EUA avaliam reduzir restrições de viagem ao Irã para a Copa do Mundo
EUA avaliam reduzir restrições de viagem ao Irã para a Copa do Mundo Os Estados Unidos vendem a ideia de “jogo limpo” na Copa do Mundo de 2026, mas, na prática, ainda decidem com caneta de segurança nacional quanto tempo a seleção do Irã pode pisar em solo americano.
De um lado, a Casa Branca tenta se apresentar como garantidora da competição. Segundo a emissora norte-americana KOMO TV News, o governo avalia reduzir as restrições de viagem impostas ao Irã, permitindo maior flexibilidade especialmente no terceiro jogo, em Seattle, contra o Egito.
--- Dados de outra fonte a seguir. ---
(* ===== verification/Crypto.v ===== *)
(** Digests as the program computes them: [crypto/sha256], [encoding/hex] and
    the big-endian length prefix of [encoding/binary], over byte strings.

    [sha256] is the FIPS 180-4 function itself, so digests evaluate.  Nothing
    is assumed of it: a theorem that needs two preimages of one digest to agree
    concludes "or here is a collision" with [sha256_collision]. *)

From S2P Require Import Prelude.

Local Open Scope N_scope.

(** * SHA-256 *)

Definition w32 (x : N) : N := N.land x 0xFFFFFFFF.
Definition add32 (x y : N) : N := w32 (x + y).
Definition rotr (n x : N) : N := N.lor (N.shiftr x n) (w32 (N.shiftl x (32 - n))).
Definition not32 (x : N) : N := N.lxor x 0xFFFFFFFF.

Definition Ch (x y z : N) : N := N.lxor (N.land x y) (N.land (not32 x) z).
Definition Maj (x y z : N) : N := N.lxor (N.lxor (N.land x y) (N.land x z)) (N.land y z).
Definition Sigma0 (x : N) : N := N.lxor (N.lxor (rotr 2 x) (rotr 13 x)) (rotr 22 x).
Definition Sigma1 (x : N) : N := N.lxor (N.lxor (rotr 6 x) (rotr 11 x)) (rotr 25 x).
Definition sigma0 (x : N) : N := N.lxor (N.lxor (rotr 7 x) (rotr 18 x)) (N.shiftr x 3).
Definition sigma1 (x : N) : N := N.lxor (N.lxor (rotr 17 x) (rotr 19 x)) (N.shiftr x 10).

(** The constants are, by definition, the first 32 bits of the fractional parts
    of the cube roots (rounds) and square roots (initial state) of the first
    primes. *)
Fixpoint cbrt_bits (n : nat) (x r : N) : N :=
  match n with
  | O => r
  | S m =>
      let c := N.setbit r (N.of_nat m) in
      cbrt_bits m x (if c * c * c <=? x then c else r)
  end.

Definition divides_none (l : list N) (p : N) : bool :=
  forallb (λ q, negb (p mod q =? 0)) l.

Fixpoint primes_from (fuel : nat) (p : N) (found : list N) : list N :=
  match fuel with
  | O => rev found
  | S m => primes_from m (p + 1) (if divides_none found p then p :: found else found)
  end.

Definition primes64 : list N := Eval vm_compute in primes_from 310 2 [].

Definition K256 : list N :=
  Eval vm_compute in ((λ p, w32 (cbrt_bits 40 (N.shiftl p 96) 0)) <$> primes64).

Definition H256 : list N :=
  Eval vm_compute in ((λ p, w32 (N.sqrt (N.shiftl p 64))) <$> take 8 primes64).

(** [n] bytes of [x], most significant first. *)
Fixpoint be_bytes (n : nat) (x : N) : list N :=
  match n with
  | O => []
  | S m => N.land (N.shiftr x (8 * N.of_nat m)) 255 :: be_bytes m x
  end.

Fixpoint words (l : list N) : list N :=
  match l with
  | a :: b :: c :: d :: l' =>
      N.lor (N.shiftl a 24) (N.lor (N.shiftl b 16) (N.lor (N.shiftl c 8) d)) :: words l'
  | _ => []
  end.

(** The message schedule, newest word first. *)
Fixpoint schedule (n : nat) (rw : list N) : list N :=
  match n with
  | O => rw
  | S m =>
      let w := add32 (add32 (sigma1 (nth 1 rw 0)) (nth 6 rw 0))
                     (add32 (sigma0 (nth 14 rw 0)) (nth 15 rw 0)) in
      schedule m (w :: rw)
  end.

Definition round (st : list N) (kw : N * N) : list N :=
  match st with
  | [a; b; c; d; e; f; g; h] =>
      let t1 := add32 (add32 h (Sigma1 e)) (add32 (Ch e f g) (add32 kw.1 kw.2)) in
      let t2 := add32 (Sigma0 a) (Maj a b c) in
      [add32 t1 t2; a; b; c; add32 d t1; e; f; g]
  | _ => st
  end.

Definition compress (st : list N) (block : list N) : list N :=
  let ws := rev (schedule 48 (rev (words block))) in
  zip_with add32 st (foldl round st (zip K256 ws)).

Fixpoint blocks (fuel : nat) (l : list N) : list (list N) :=
  match fuel with
  | O => []
  | S k => match l with [] => [] | _ => take 64 l :: blocks k (drop 64 l) end
  end.

Definition pad (m : list N) : list N :=
  let len := N.of_nat (length m) in
  m ++ [0x80] ++ replicate (N.to_nat ((119 - len mod 64) mod 64)) 0 ++ be_bytes 8 (8 * len).

Definition bytes_of_string (s : string) : list N :=
  N_of_ascii <$> String.list_ascii_of_string s.
Definition string_of_bytes (l : list N) : string :=
  String.string_of_list_ascii (ascii_of_N <$> l).

Definition sha256 (s : string) : string :=
  let p := pad (bytes_of_string s) in
  string_of_bytes (flat_map (be_bytes 4) (foldl compress H256 (blocks (length p) p))).

Definition sha256_collision (a b : string) : Prop := a ≠ b ∧ sha256 a = sha256 b.

(** * Hexadecimal *)

Definition hex_digit (n : N) : ascii :=
  ascii_of_N (if n <? 10 then 48 + n else 87 + n).

Fixpoint hex_encode (s : string) : string :=
  match s with
  | "" => ""
  | String a s' =>
      String (hex_digit (N_of_ascii a / 16)) (String (hex_digit (N_of_ascii a mod 16)) (hex_encode s'))
  end.

(** ["sha256:" + hex.EncodeToString(sha256.Sum256(payload))] *)
Definition sha256_digest (payload : string) : string :=
  "sha256:" +:+ hex_encode (sha256 payload).

Example sha256_abc :
  hex_encode (sha256 "abc") = "ba7816bf8f01cfea414140de5dae2223b00361a396177a9cb410ff61f20015ad".
Proof. vm_compute. reflexivity. Qed.

Example sha256_two_blocks :
  hex_encode (sha256 "abcdbcdecdefdefgefghfghighijhijkijkljklmklmnlmnomnopnopq")
  = "248d6a61d20638b8e5c026930c3e6039a33ce45964ff2167f6ecedd419db06c1".
Proof. vm_compute. reflexivity. Qed.

Example sha256_empty :
  hex_encode (sha256 "") = "e3b0c44298fc1c149afbf4c8996fb92427ae41e4649b934ca495991b7852b855".
Proof. vm_compute. reflexivity. Qed.

Arguments sha256 : simpl never.
Arguments sha256_digest : simpl never.

(** * Facts *)

Lemma hex_digit_inj n m : n < 16 → m < 16 → hex_digit n = hex_digit m → n = m.
Proof.
  unfold hex_digit. intros Hn Hm H.
  apply (f_equal N_of_ascii) in H. rewrite !N_ascii_embedding in H.
  - destruct (N.ltb_spec n 10), (N.ltb_spec m 10); lia.
  - destruct (N.ltb_spec m 10); lia.
  - destruct (N.ltb_spec n 10); lia.
Qed.

Lemma byte_lt_256 a : N_of_ascii a < 256.
Proof. apply N_ascii_bounded. Qed.

Lemma hex_encode_inj s t : hex_encode s = hex_encode t → s = t.
Proof.
  revert t. induction s as [|a s IH]; intros [|b t]; try done. simpl.
  intros H. injection H as H1 H2 H3.
  pose proof (byte_lt_256 a). pose proof (byte_lt_256 b).
  apply hex_digit_inj in H1; [|apply N.Div0.div_lt_upper_bound; lia..].
  apply hex_digit_inj in H2; [|apply N.mod_lt; lia..].
  f_equal; [|by apply IH].
  rewrite <- (ascii_N_embedding a), <- (ascii_N_embedding b). f_equal.
  rewrite (N.div_mod' (N_of_ascii a) 16), (N.div_mod' (N_of_ascii b) 16). congruence.
Qed.

Lemma string_app_inj_l (p s t : string) : p +:+ s = p +:+ t → s = t.
Proof. induction p as [|a p IH]; [done|]. intros H. injection H as H. auto. Qed.

(** Two payloads with one digest are equal or collide. *)
Lemma sha256_digest_eq a b :
  sha256_digest a = sha256_digest b → a = b ∨ sha256_collision a b.
Proof.
  intros H. apply string_app_inj_l, hex_encode_inj in H.
  destruct (decide (a = b)); [by left|]. right. by split.
Qed.

(** * Length-prefixed encoding

    [binary.BigEndian.PutUint64(size, uint64(len(part)))] then the bytes of the
    part, for every part: separators cannot be forged inside a part. *)
Definition be64 (n : N) : string := string_of_bytes (be_bytes 8 n).

Fixpoint encode_parts (parts : list string) : string :=
  match parts with
  | [] => ""
  | p :: rest => be64 (N.of_nat (String.length p)) +:+ p +:+ encode_parts rest
  end.

(** Go strings have an int length. *)
Definition fits (s : string) : Prop := (N.of_nat (String.length s) < 2 ^ 64)%N.

Lemma land_255 x : N.land x 255 = x mod 256.
Proof. apply (N.land_ones x 8). Qed.

Lemma be_bytes_mod n x y :
  be_bytes n x = be_bytes n y → x mod 2 ^ (8 * N.of_nat n) = y mod 2 ^ (8 * N.of_nat n).
Proof.
  induction n as [|n IH]; intros H; [by rewrite !N.mod_1_r|].
  simpl be_bytes in H. injection H as Hh Ht. apply IH in Ht.
  rewrite !land_255, !N.shiftr_div_pow2 in Hh.
  replace (8 * N.of_nat (S n)) with (8 * N.of_nat n + 8) by lia.
  rewrite N.pow_add_r, !N.Div0.mod_mul_r. change (2 ^ 8) with 256. congruence.
Qed.

Lemma be_bytes_byte n x : Forall (λ b, b < 256) (be_bytes n x).
Proof.
  induction n as [|n IH]; simpl; constructor; [|done].
  rewrite land_255. apply N.mod_lt. lia.
Qed.

Lemma length_be_bytes n x : length (be_bytes n x) = n.
Proof. induction n as [|n IH]; simpl; congruence. Qed.

Lemma string_of_bytes_inj l k :
  Forall (λ b, b < 256) l → Forall (λ b, b < 256) k → string_of_bytes l = string_of_bytes k → l = k.
Proof.
  intros Hl. revert k. induction Hl as [|b l Hb _ IH]; intros k Hk; destruct Hk as [|c k Hc Hk]; try done.
  cbn. intros H. injection H as H1 H2. f_equal; [|by apply IH].
  rewrite <- (N_ascii_embedding b Hb), <- (N_ascii_embedding c Hc). by f_equal.
Qed.

Lemma length_string_of_bytes l : String.length (string_of_bytes l) = length l.
Proof. induction l as [|b l IH]; [done|]. cbn. by f_equal. Qed.

Lemma be64_inj n m : n < 2 ^ 64 → m < 2 ^ 64 → be64 n = be64 m → n = m.
Proof.
  intros Hn Hm H. apply string_of_bytes_inj, (be_bytes_mod 8) in H; [|apply be_bytes_byte..].
  change (8 * N.of_nat 8) with 64 in H. by rewrite !N.mod_small in H.
Qed.

Lemma string_app_inj_length (s t u v : string) :
  String.length s = String.length t → s +:+ u = t +:+ v → s = t ∧ u = v.
Proof.
  revert t. induction s as [|a s IH]; intros [|b t]; try done.
  cbn. intros [= Hl] H. injection H as -> H. by destruct (IH t Hl H) as [-> ->].
Qed.

Lemma length_be64 n : String.length (be64 n) = 8%nat.
Proof. unfold be64. by rewrite length_string_of_bytes, length_be_bytes. Qed.

(** The encoding is injective: no two part lists share a preimage. *)
Lemma encode_parts_inj l k :
  Forall fits l → Forall fits k → encode_parts l = encode_parts k → l = k.
Proof.
  intros Hl. revert k. induction Hl as [|p l Hp _ IH]; intros k Hk; destruct Hk as [|q k Hq Hk].
  - done.
  - intros H. apply (f_equal String.length) in H. cbn [encode_parts] in H.
    destruct (be64 _) eqn:E; [|done]. pose proof (length_be64 (N.of_nat (String.length q))). by rewrite E in *.
  - intros H. apply (f_equal String.length) in H. cbn [encode_parts] in H.
    destruct (be64 _) eqn:E; [|done]. pose proof (length_be64 (N.of_nat (String.length p))). by rewrite E in *.
  - cbn [encode_parts]. intros H.
    apply string_app_inj_length in H as [Hlen H]; [|by rewrite !length_be64].
    apply be64_inj in Hlen; [|done..]. apply Nat2N.inj in Hlen.
    apply string_app_inj_length in H as [-> H]; [|done]. f_equal. by apply IH.
Qed.

(** [digest(parts...)] of governedaction/runtime. *)
Definition digest (parts : list string) : string := sha256_digest (encode_parts parts).

Lemma digest_inj l k :
  Forall fits l → Forall fits k → digest l = digest k →
  l = k ∨ sha256_collision (encode_parts l) (encode_parts k).
Proof.
  intros Hl Hk [H|H]%sha256_digest_eq; [left|by right]. by apply encode_parts_inj.
Qed.

(** A digest has 32 bytes. *)
Lemma round_length st kw : length (round st kw) = length st.
Proof. by do 9 (destruct st as [|? st]; [done|]). Qed.

Lemma compress_length st b : length st = 8%nat → length (compress st b) = 8%nat.
Proof.
  intros Hs. unfold compress. rewrite length_zip_with.
  assert (∀ l st', length st' = 8%nat → length (foldl round st' l) = 8%nat) as H.
  { induction l as [|x l IH]; intros st' Hst; simpl; [done|]. apply IH. by rewrite round_length. }
  rewrite H; [|done]. lia.
Qed.

Lemma sha256_length s : String.length (sha256 s) = 32%nat.
Proof.
  unfold sha256. rewrite length_string_of_bytes.
  assert (∀ bs st, length st = 8%nat → length (foldl compress st bs) = 8%nat) as H.
  { induction bs as [|b bs IH]; intros st Hst; simpl; [done|]. apply IH. by rewrite compress_length. }
  specialize (H (blocks (length (pad (bytes_of_string s))) (pad (bytes_of_string s))) H256 eq_refl).
  destruct (foldl _ _ _) as [|? l]; [done|]. do 8 (destruct l as [|? l]; [done|]). done.
Qed.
Hoje, o visto obriga a equipe a entrar apenas um dia antes da partida e sair no mesmo dia do jogo, mesmo com o torneio sendo dividido entre EUA, Canadá e México. O diretor da força-tarefa da Copa na Casa Branca, Andrew Giuliani, sustenta que o objetivo é equilibrar esporte e segurança: o presidente quer “garantir a igualdade competitiva sem comprometer nossa segurança nacional” e o governo estaria apenas “permitindo que o time entrasse e jogasse a Copa do Mundo”.
Do outro lado, Teerã pinta um quadro bem menos generoso. A Federação Iraniana de Futebol levou o caso à Fifa, alegando que as regras atuais são “incompatíveis com o princípio de igualdade de condições” e podem afetar a preparação técnica da equipe. A federação reiterou publicamente que as restrições “são incompatíveis com os princípios de oferecer condições de igualdade às equipes participantes”. O técnico Amir Ghalenoei foi ainda mais direto, classificando o Irã como a equipe “mais oprimida” do torneio.
Enquanto Washington fala em gesto “espetacular” em favor da participação iraniana, o Irã insiste que está jogando em campo inclinado. O possível alívio nas regras para a terceira partida pode reduzir o desgaste logístico, mas não apaga a pergunta central: quem define o que é fair play quando a bola cruza a fronteira da geopolítica?